There’s a strange sort of stillness all around us these days. Our staffing needs in our hospitals have changes and what used to be a busy unit, now sits dimly lit and quiet like an abandoned western town at dusk. At the same time, our ICU, just a floor away, is the hub of frantic activity. But even in that frantic environment there’s an unsettled quietness. There’s a sense of anonymity when all of us are wearing headgear and masks. The identities and uniqueness of our caregivers erodes by blending into the common landscape of sky-blue scrubs of everyone around us. Now, we have to wear stick-on nametags on our backs and head covers, just so our co-workers and friends can know who we are. It’s easy to feel alone and unnoticed.

Our associates don’t need more snacks, although those are always welcomed. Our associates don’t need another pep-talk, even if those provide enough motivation to make it through the day. What our associates need is for the rest of the world to see their pain. What they need is to be reminded that, although this present moment sucks, this is the very thing they signed up for when they chose to pursue healthcare.

They chose to stand every day between the dead and the living, between the sick and the healthy regardless of consequences. They chose to put their lives on the line so other people, is spite of race, creed, or background, may have life. What they need is individuals from every walk of life to lift them up in prayer asking for strength, courage, peace and serenity.

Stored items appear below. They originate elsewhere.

(** X10: an existing DICOM file that lacks one of the four calibration
    elements makes the planar reader raise [KeyError] for a missing
    element, whatever the other elements and the pixels hold. *)
Theorem read_2d_missing_calibration_element
    (fs : filesystem) (path : string) (data : dicom) (missing : string * string) :
  files fs !! path = Some (DicomFile data) →
  missing ∈ [("0028", "1050"); ("0028", "1051");
             ("0028", "1052"); ("0028", "1053")] →
  elements data !! missing = None →
  ∃ tag,
    tag ∈ [("0028", "1050"); ("0028", "1051");
           ("0028", "1052"); ("0028", "1053")] ∧
    elements data !! tag = None ∧
    _read_image_2d fs (Some path) = Raise (KeyError (tag.1 ++ "," ++ tag.2)).
Proof.
  intros Hf Hin Hnone.
  unfold _read_image_2d, isfile, pydicom_read_file.
  rewrite Hf, bool_decide_eq_true_2 by eauto. rewrite bind_Ok.
  unfold _get_windowing, dicom_field. cbn [elements]. rewrite !lookup_fmap.
  destruct (elements data !! ("0028", "1050")) as [c|] eqn:Hc;
    [|exists ("0028", "1050"); repeat split; [repeat constructor|done..]].
  destruct (elements data !! ("0028", "1051")) as [w|] eqn:Hw;
    [|exists ("0028", "1051"); repeat split; [repeat constructor|done..]].
  destruct (elements data !! ("0028", "1052")) as [i|] eqn:Hi;
    [|exists ("0028", "1052"); repeat split; [repeat constructor|done..]].
  destruct (elements data !! ("0028", "1053")) as [sl|] eqn:Hs;
    [|exists ("0028", "1053"); repeat split; [repeat constructor|done..]].
  exfalso.
  repeat (apply elem_of_cons in Hin as [->|Hin]; [congruence|]).
  by apply elem_of_nil in Hin.
Qed.

(** X11: a calibration element stored with no value is read back as
    [None]: with all four elements there and the others converting,
    the planar reader raises [TypeError], the failure of
    [int(None)]. *)
Theorem read_2d_element_without_value
    (fs : filesystem) (path : string) (data : dicom)
    (center width intercept slope : dicom_value) :
  files fs !! path = Some (DicomFile data) →
  elements data !! ("0028", "1050") = Some center →
  elements data !! ("0028", "1051") = Some width →
  elements data !! ("0028", "1052") = Some intercept →
  elements data !! ("0028", "1053") = Some slope →
  MultiValue [] ∈ [center; width; intercept; slope] →
  (∀ v, v ∈ [center; width; intercept; slope] → v ≠ MultiValue [] →
        is_ok (_get_first_of_dicom_field_as_int (read_value v)) = true) →
  _read_image_2d fs (Some path) = Raise TypeError.
Proof.
  intros Hf Hc Hw Hi Hs Hempty Hothers.
  unfold _read_image_2d, isfile, pydicom_read_file.
  rewrite Hf, bool_decide_eq_true_2 by eauto. rewrite bind_Ok.
  unfold _get_windowing, dicom_field. cbn [elements].
  rewrite !lookup_fmap, Hc, Hw, Hi, Hs.
  cbn [fmap option_fmap option_map]. rewrite !bind_Ok.
  change [read_value center; read_value width; read_value intercept;
          read_value slope]
    with (map read_value [center; width; intercept; slope]).
  destruct (mapR_raises_in (λ e, e = TypeError)
              _get_first_of_dicom_field_as_int
              (map read_value [center; width; intercept; slope]))
    as (e & -> & ->); [| |done].
  - intros x e Hx He.
    apply list_elem_of_fmap in Hx as (v & -> & Hv).
    destruct v as [y|[|y vs]]; [|by inversion He|].
    + specialize (Hothers _ Hv ltac:(discriminate)). by rewrite He in Hothers.
    + specialize (Hothers _ Hv ltac:(discriminate)). by rewrite He in Hothers.
  - exists (Single PyNone). split; [|by exists TypeError].
    apply list_elem_of_fmap. by exists (MultiValue []).
Qed.

Lemma build3_get3 (a b c : nat) (t : tensor3) :
  rect3 a b c t → build3 a b c (get3 t) = t.
Proof.
  intros [<- Hplanes]. unfold build3, get3.
  rewrite (map_seq_lookup
             (λ o, map (λ j, map (λ k, default NaN
                                        (o ≫= λ m, m !! j ≫= λ r, r !! k))
                                 (seq 0 c)) (seq 0 b)) t).
  transitivity (map id t); [|apply map_id]. apply map_ext_Forall.
  eapply Forall_impl; [exact Hplanes|]. intros m Hm. simpl.
  exact (build2_get2 b c m Hm).
Qed.

Lemma get3_build3 (a b c : nat) f (i j k : nat) :
  i < a → j < b → k < c → get3 (build3 a b c f) i j k = f i j k.
Proof.
  intros Hi Hj Hk. unfold get3, build3.
  rewrite list_lookup_fmap, lookup_seq_lt by done. simpl.
  rewrite list_lookup_fmap, lookup_seq_lt by done. simpl.
  by rewrite list_lookup_fmap, lookup_seq_lt.
Qed.

Lemma build3_ext (a b c : nat) f g :
  (∀ i j k, i < a → j < b → k < c → f i j k = g i j k) →
  build3 a b c f = build3 a b c g.
Proof.
  intros H. unfold build3.
  apply map_ext_in. intros i Hi. apply in_seq in Hi.
  apply map_ext_in. intros j Hj. apply in_seq in Hj.
  apply map_ext_in. intros k Hk. apply in_seq in Hk.
  apply H; lia.
Qed.

(** X12: the two axis permutations the volumetric reader puts around
    the rotation undo each other: on a volume with no empty axis,
    [permute(2, 0, 1)] followed by [permute(1, 2, 0)] gives the volume
    back, so the reader changes the slices and nothing else. *)
Theorem permutes_of_reader_cancel (a b c : nat) (v : tensor3) :
  rect3 a b c v → 0 < a → 0 < b → 0 < c →
  permute (permute v 2 0 1) 1 2 0 = v.
Proof.
  intros Hv Ha Hb Hc.
  assert (permute v 2 0 1 = build3 c a b (λ k i j, get3 v i j k)) as ->.
  { unfold permute.
    by destruct (size3_rect _ _ _ _ Hv Ha Hb) as (-> & -> & ->). }
  unfold permute.
  destruct (size3_rect _ _ _ _ (build3_rect c a b (λ k i j, get3 v i j k))
              Hc Ha) as (-> & -> & ->).
  simpl. transitivity (build3 a b c (get3 v)); [|by apply build3_get3].
  apply build3_ext. intros i j k Hi Hj Hk. by rewrite get3_build3.
Qed.

(** X13: read with [do_rotate], a volume with no empty axis comes back
    in the shape it was stored in. *)
Theorem read_3d_rotated_keeps_shape
    (fs : filesystem) (path : string) (v : tensor3) (h w d : nat) :
  files fs !! path = Some (NiftiFile v) →
  rect3 h w d v → 0 < h → 0 < w → 0 < d →
  ∃ v', _read_image_3d rotate fs (Some path) true = Ok v' ∧ rect3 h w d v'.
Proof using rotate_planewise rotate_plane_rect.
  intros Hf Hv Hh Hw Hd.
  unfold _read_image_3d, isfile, nibabel_load.
  rewrite Hf, bool_decide_eq_true_2 by eauto. rewrite bind_Ok.
  eexists. split; [done|].
  rewrite (permute_201 h w d) by done. rewrite rotate_planewise.
  set (u := map (rotate_plane 90) (map (slice_at v) (seq 0 d))).
  assert (rect3 d h w u) as Hu.
  { split; [unfold u; by rewrite !length_map, length_seq|].
    unfold u. rewrite !Forall_map. apply Forall_forall. intros i _. simpl.
    apply rotate_plane_rect. by apply (slice_at_rect h w d). }
  unfold permute.
  destruct (size3_rect _ _ _ _ Hu Hd Hh) as (-> & -> & ->).
  apply build3_rect.
Qed.

(** ** More on the dataset adapters *)

Lemma py_getitem_out_of_range {A} (l : list A) (i : Z) :
  (i < - Z.of_nat (length l) ∨ Z.of_nat (length l) ≤ i)%Z →
  py_getitem l i = Raise IndexError.
Proof.
  intros Hi. unfold py_getitem. cbv zeta.
  destruct (i <? 0)%Z eqn:Hneg.
  - apply Z.ltb_lt in Hneg.
    replace (i + Z.of_nat (length l) <? 0)%Z with true; [done|].
    symmetry. apply Z.ltb_lt. lia.
  - rewrite Hneg. apply Z.ltb_ge in Hneg.
    by rewrite lookup_ge_None_2 by lia.
Qed.

Lemma py_getitem_in_range {A} (l : list A) (i : Z) :
  (0 ≤ i < Z.of_nat (length l))%Z → ∃ x, py_getitem l i = Ok x.
Proof.
  intros Hi. unfold py_getitem. cbv zeta.
  assert ((i <? 0)%Z = false) as Hneg by (apply Z.ltb_ge; lia).
  rewrite Hneg, Hneg.
  destruct (lookup_lt_is_Some_2 l (Z.to_nat i) ltac:(lia)) as [x ->]. eauto.
Qed.

Lemma py_getitem_negative {A} (l : list A) (i : Z) :
  (- Z.of_nat (length l) ≤ i < 0)%Z →
  py_getitem l i = py_getitem l (i + Z.of_nat (length l)).
Proof.
  intros Hi. unfold py_getitem. cbv zeta.
  assert ((i <? 0)%Z = true) as Hneg by (apply Z.ltb_lt; lia).
  assert ((i + Z.of_nat (length l) <? 0)%Z = false) as Hpos
    by (apply Z.ltb_ge; lia).
  by rewrite Hneg, !Hpos.
Qed.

And now, more than ever before we are literally standing next patients in the place of family. Now more than ever, nurses, palliative care and chaplains are sharing tears with one another and experiencing grief on behalf of loved ones.

Humans need hugs, and COVID-19 has taken those away. Community and presence are both part of the healing process, and now we’ve been forced to figure out how to incorporate those things into our plan of care without the ability to be next to one another.

As frustrating as that is to all of us, I have to constantly remind myself that love always causes pain. That suffering and grief will always be a part of our lives in this world. And, that our call, even after COVID-19 is no longer a threat, will continue to be difficult and challenging.

I’m honored to be part of such an amazing group of people.

“When you go out and see the empty streets, the empty stadiums, the empty train platforms, don’t say to yourself, “It looks like the end of the world.”

What you’re seeing is love in action. What you’re seeing, in that negative space, is how much we do care for each other, for our grandparents, for our immune-compromised brothers and sisters, for the people we will never meet.

People will lose jobs over this. Some will lose their businesses. And some will lose their lives.

All the more reason to take a moment, when you’re out on your walk, or on your way to the store, or just watching the news, to look into the emptiness and marvel at all of that love.

Let it fill you and sustain you.

It isn’t the end of the world. It is the most remarkable act of global solidarity we have ever seen.